La nuit s'approfondit rapidement.

"Je n'ai jamais vu les nuages recouvrir le ciel aussi vite," murmura l'un des elfes en relevant la tête.

"Il n'y a presque pas de vent," répondit son compagnon.

Les deux cavaliers s'arrêtèrent côte à côte.

"Tellement silencieux…, murmura le premier. Elrohir, je n'ai pas senti l'approche d'un orage."

"Moi non plus. La terre ne parle pas de la pluie… ni d'une menace," termina Elrohir au bout d'un moment.

"Nous sommes presque rendus, dit Elladan. Les orcs ne viendraient pas aussi près, mais ce silence…"

Il mit la main sur l'encolure chaude et l'animal s'élança au galop. Elrohir le rejoignit un instant plus tard. La forêt s'ouvrit et s'écarta. Les deux elfes traversèrent le grand jardin et mirent pied à terre. Ils n'avaient ni bagages ni selles. Les chevaux se tournèrent d'eux-mêmes vers l'écurie. Elladan et Elrohir coururent vers la maison, mais poussèrent lentement les battants de la porte. Ils avancèrent dans le hall d'entrée, prêts à accepter l'accueil, quel qu'il soit. Une figure apparut dans le couloir à l'autre bout de la grande salle. Les fils d'Elrond virent la chevelure dorée, distinguèrent la lumière du regard malgré la distance, et s'immobilisèrent. Glorfindel s'arrêta, puis se dirigea vers eux d'une démarche mesurée. Les trois elfes se rejoignirent au centre de la pièce. Glorfindel examina les nouveaux arrivants sans un mot. Ses yeux glissèrent sur les deux frères avant de revenir à Elladan, qui accepta l'interrogation silencieuse sans broncher. Quand vint le tour d'Elrohir, le jeune elfe ne fit face au conseiller de son père qu'un seul instant.
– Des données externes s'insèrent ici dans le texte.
Definition Superblock_fields3 : list field := [
  mkField "JournalUuid" (Nth 208 1 208 1 1 16) (Nth 208 1 208 1 1 16);
  mkField "JournalInum" (At 224 228 4) (At 224 228 4);
  mkField "JournalDev" (At 228 232 4) (At 228 232 4);
  mkField "LastOrphan" (At 232 236 4) (At 232 236 4);
  mkField "HashSeed" (Nth 236 4 236 4 4 4) (Nth 236 4 236 4 4 4);
  mkField "DefHashVersion" (At 252 253 1) (At 252 253 1);
  mkField "JnlBackupType" (At 253 254 1) (At 253 254 1);
  mkField "DescSize" (At 254 256 2) (At 254 256 2);
  mkField "SDefaultMountOpts" (At 256 260 4) (At 256 260 4);
  mkField "FirstMetaBg" (At 260 264 4) (At 260 264 4);
  mkField "MkfsTime" (At 264 268 4) (At 264 268 4);
  mkField "JnlBlocks" (Nth 268 4 268 4 4 17) (Nth 268 4 268 4 4 17);
  mkField "BlocksCountHi" (At 336 340 4) (At 336 340 4);
  mkField "RBlocksCountHi" (At 340 344 4) (At 340 344 4);
  mkField "FreeBlocksCountHi" (At 344 348 4) (At 344 348 4);
  mkField "MinExtraIsize" (At 348 350 2) (At 348 350 2);
  mkField "WantExtraIsize" (At 350 352 2) (At 350 352 2)
].

Definition Superblock_fields4 : list field := [
  mkField "Flags" (At 352 356 4) (At 352 356 4);
  mkField "RaidStride" (At 356 358 2) (At 356 358 2);
  mkField "MmpUpdateInterval" (At 358 360 2) (At 358 360 2);
  mkField "MmpBlock" (At 360 368 8) (At 360 368 8);
  mkField "RaidStripeWidth" (At 368 372 4) (At 368 372 4);
  mkField "LogGroupsPerFlex" (At 372 373 1) (At 372 373 1);
  mkField "ChecksumType" (At 373 374 1) (At 373 374 1);
  mkField "EncryptionLevel" (At 374 375 1) (At 374 375 1);
  mkField "ReservedPad" (At 375 376 1) (At 375 376 1);
  mkField "KbytesWritten" (At 376 384 8) (At 376 384 8);
  mkField "SnapshotInum" (At 384 388 4) (At 384 388 4);
  mkField "SnapshotId" (At 388 392 4) (At 388 392 4);
  mkField "SnapshotRBlocksCount" (At 392 400 8) (At 392 400 8);
  mkField "SnapshotList" (At 400 404 4) (At 400 404 4);
  mkField "ErrorCount" (At 404 408 4) (At 404 408 4);
  mkField "FirstErrorTime" (At 408 412 4) (At 408 412 4);
  mkField "FirstErrorIno" (At 412 416 4) (At 412 416 4);
  mkField "FirstErrorBlock" (At 416 424 8) (At 416 424 8);
  mkField "FirstErrorFunc" (Nth 424 1 424 1 1 32) (Nth 424 1 424 1 1 32)
].

Definition Superblock_fields5 : list field := [
  mkField "FirstErrorLine" (At 456 460 4) (At 456 460 4);
  mkField "LastErrorTime" (At 460 464 4) (At 460 464 4);
  mkField "LastErrorIno" (At 464 468 4) (At 464 468 4);
  mkField "LastErrorLine" (At 468 472 4) (At 468 472 4);
  mkField "LastErrorBlock" (At 472 480 8) (At 472 480 8);
  mkField "LastErrorFunc" (Nth 480 1 480 1 1 32) (Nth 480 1 480 1 1 32);
  mkField "MountOpts" (Nth 512 1 512 1 1 64) (Nth 512 1 512 1 1 64);
  mkField "UsrQuotaInum" (At 576 580 4) (At 576 580 4);
  mkField "GrpQuotaInum" (At 580 584 4) (At 580 584 4);
  mkField "OverheadClusters" (At 584 588 4) (At 584 588 4);
  mkField "BackupBgs" (Nth 588 4 588 4 4 2) (Nth 588 4 588 4 4 2);
  mkField "EncryptAlgos" (Nth 596 1 596 1 1 4) (Nth 596 1 596 1 1 4);
  mkField "EncryptPwSalt" (Nth 600 1 600 1 1 16) (Nth 600 1 600 1 1 16);
  mkField "LpfIno" (At 616 620 4) (At 616 620 4)
].

Definition Superblock_fields6 : list field := [
  mkField "PrjQuotaInum" (At 620 624 4) (At 620 624 4);
  mkField "ChecksumSeed" (At 624 628 4) (At 624 628 4);
  mkField "WtimeHi" (At 628 629 1) (At 628 629 1);
  mkField "MtimeHi" (At 629 630 1) (At 629 630 1);
  mkField "MkfsTimeHi" (At 630 631 1) (At 630 631 1);
  mkField "LastcheckHi" (At 631 632 1) (At 631 632 1);
  mkField "FirstErrorTimeHi" (At 632 633 1) (At 632 633 1);
  mkField "LastErrorTimeHi" (At 633 634 1) (At 633 634 1);
  mkField "FirstErrorErrcode" (At 634 635 1) (At 634 635 1);
  mkField "LastErrorErrcode" (At 635 636 1) (At 635 636 1);
  mkField "Encoding" (At 636 638 2) (At 636 638 2);
  mkField "EncodingFlags" (At 638 640 2) (At 638 640 2);
  mkField "OrphanFileInum" (At 640 644 4) (At 640 644 4);
  mkField "Reserved" (Nth 644 4 644 4 4 94) (Nth 644 4 644 4 4 94);
  mkField "Checksum" (At 1020 1024 4) (At 1020 1024 4)
].

Definition Superblock_joins : list joined := [
  mkJoined "BlocksCount" (4, 4, "BlocksCountLo", "BlocksCountHi") (4, 4, "BlocksCountLo", "BlocksCountHi");
  mkJoined "RBlocksCount" (4, 4, "RBlocksCountLo", "RBlocksCountHi") (4, 4, "RBlocksCountLo", "RBlocksCountHi");
  mkJoined "FreeBlocksCount" (4, 4, "FreeBlocksCountLo", "FreeBlocksCountHi") (4, 4, "FreeBlocksCountLo", "FreeBlocksCountHi")
].

Definition Superblock : struct := mkStruct "Superblock" 1024
  (Superblock_fields1 ++ Superblock_fields2 ++ Superblock_fields3 ++ Superblock_fields4 ++
   Superblock_fields5 ++ Superblock_fields6)
  Superblock_joins.

Definition ext4Structs : list struct :=
  [BlockGroupDescriptor; DirEntry2; ExtentTreeHeader; ExtentTreeIdx; ExtentTreeNode; ExtentTreeTail;
   Inode; Superblock].

Definition tableOk (s : struct) : bool := layoutOk s && tiles 0 (sfields s) (ssize s).

Lemma ext4_tables_ok : forallb tableOk ext4Structs = true.
Proof. vm_compute. reflexivity. Qed.

Lemma ext4_layout s : s ∈ ext4Structs -> layoutOk s = true /\ tiles 0 (sfields s) (ssize s) = true.
Proof.
  intros Hs. apply list_elem_of_In in Hs. apply andb_true_iff.
  by apply (proj1 (forallb_forall _ _) ext4_tables_ok).
Qed.

(** C39: in every ext4 structure the fields fill the structure without gap or
    overlap; writing through a setter and reading through the getter of the same field
    gives the value at the field's width, and the getters of every other field and array
    element give what they gave before. *)
Theorem ext4_accessors (s : struct) (f g : field) (i j v : Z) (b : bytes) :
  s ∈ ext4Structs -> len b = ssize s -> isCell s f i -> isCell s g j ->
  tiles 0 (sfields s) (ssize s) = true /\
  exists b', setElem f i v b = Ok b' /\ len b' = ssize s /\
    getElem f i b' = Ok (wrap (8 * fwidth f) v) /\
    ((fname f, i) <> (fname g, j) -> getElem g j b' = getElem g j b).
Proof. intros [Hok Ht]%ext4_layout ???. split; [done|]. by apply (layout_get_set s). Qed.

(** A 64-bit or 48-bit quantity that ext4 stores in two fields (block numbers,
    sizes, counts) reads back exactly what was written through both halves, and
    writing it leaves every other field alone. *)
Theorem ext4_split_fields (s : struct) (j : joined) (g : field) (i v : Z) (b : bytes)
    (n := (jget j).1.1.1 + (jget j).1.1.2) :
  s ∈ ext4Structs -> len b = ssize s -> j ∈ sjoins s -> isCell s g i ->
  exists b', setJoin s j v b = Ok b' /\ len b' = ssize s /\ getJoin s j b' = Ok (wrap (8 * n) v) /\
    (fname g <> (jget j).1.2 -> fname g <> (jget j).2 -> getElem g i b' = getElem g i b).
Proof. intros [Hok _]%ext4_layout. by apply layout_join. Qed.

(** The inode's mode and its extra area. *)
Lemma ext4_accessors_witness :
  let mode := mkField "Mode" (At 0 2 2) (At 0 2 2) in
  let extra := mkField "Extra" (Nth 160 1 160 1 1 96) (Nth 160 1 160 1 1 96) in
  exists b', setElem mode 0 0x81a4 (zeros 256) = Ok b' /\ len b' = 256 /\ getElem mode 0 b' = Ok (wrap 16 0x81a4) /\
    (("Mode", 0) <> ("Extra", 3) -> getElem extra 3 b' = getElem extra 3 (zeros 256)).
Proof.
  intros mode extra. apply (ext4_accessors Inode mode extra 0 3 0x81a4 (zeros 256)).
  - do 6 right. left.
  - reflexivity.
  - split; [left|done].
  - split; [apply list_elem_of_In; vm_compute; tauto|done].
Defined.
(* ===== verification/Fdt.v ===== *)
(** Flattened device trees: [src/internal/core/fdt/build.go] and [node.go].

    [Build] writes a tree of nodes and properties as the blob the guest kernel reads at
    boot.  The file models the whole package and, as the contract, the reader of the
    device tree format ([readBlob]): a header with the block offsets, a structure block of
    aligned tokens and a block of property names.  [device_tree_roundtrip]: the blob reads
    back as the tree; [build_outcome]: [Build] fails exactly on a property without a
    single kind of value. *)

From stdpp Require Import gmap.
From S2P Require Import Prelude.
Il franchit d'une enjambée l'espace qui les séparait et mit un genou à terre.

"Mon seigneur, dit-il, je regrette la façon dont je vous ai traité. Je vous prie d'accepter mes excuses. Mon comportement était indigne d'un elfe."

Ses yeux cherchèrent brièvement ceux de Glorfindel, puis Elrohir baissa la tête. Il s'inclina davantage et attendit, les épaules courbées, les mains à plat sur le sol. Glorfindel se pencha vers la forme agenouillée.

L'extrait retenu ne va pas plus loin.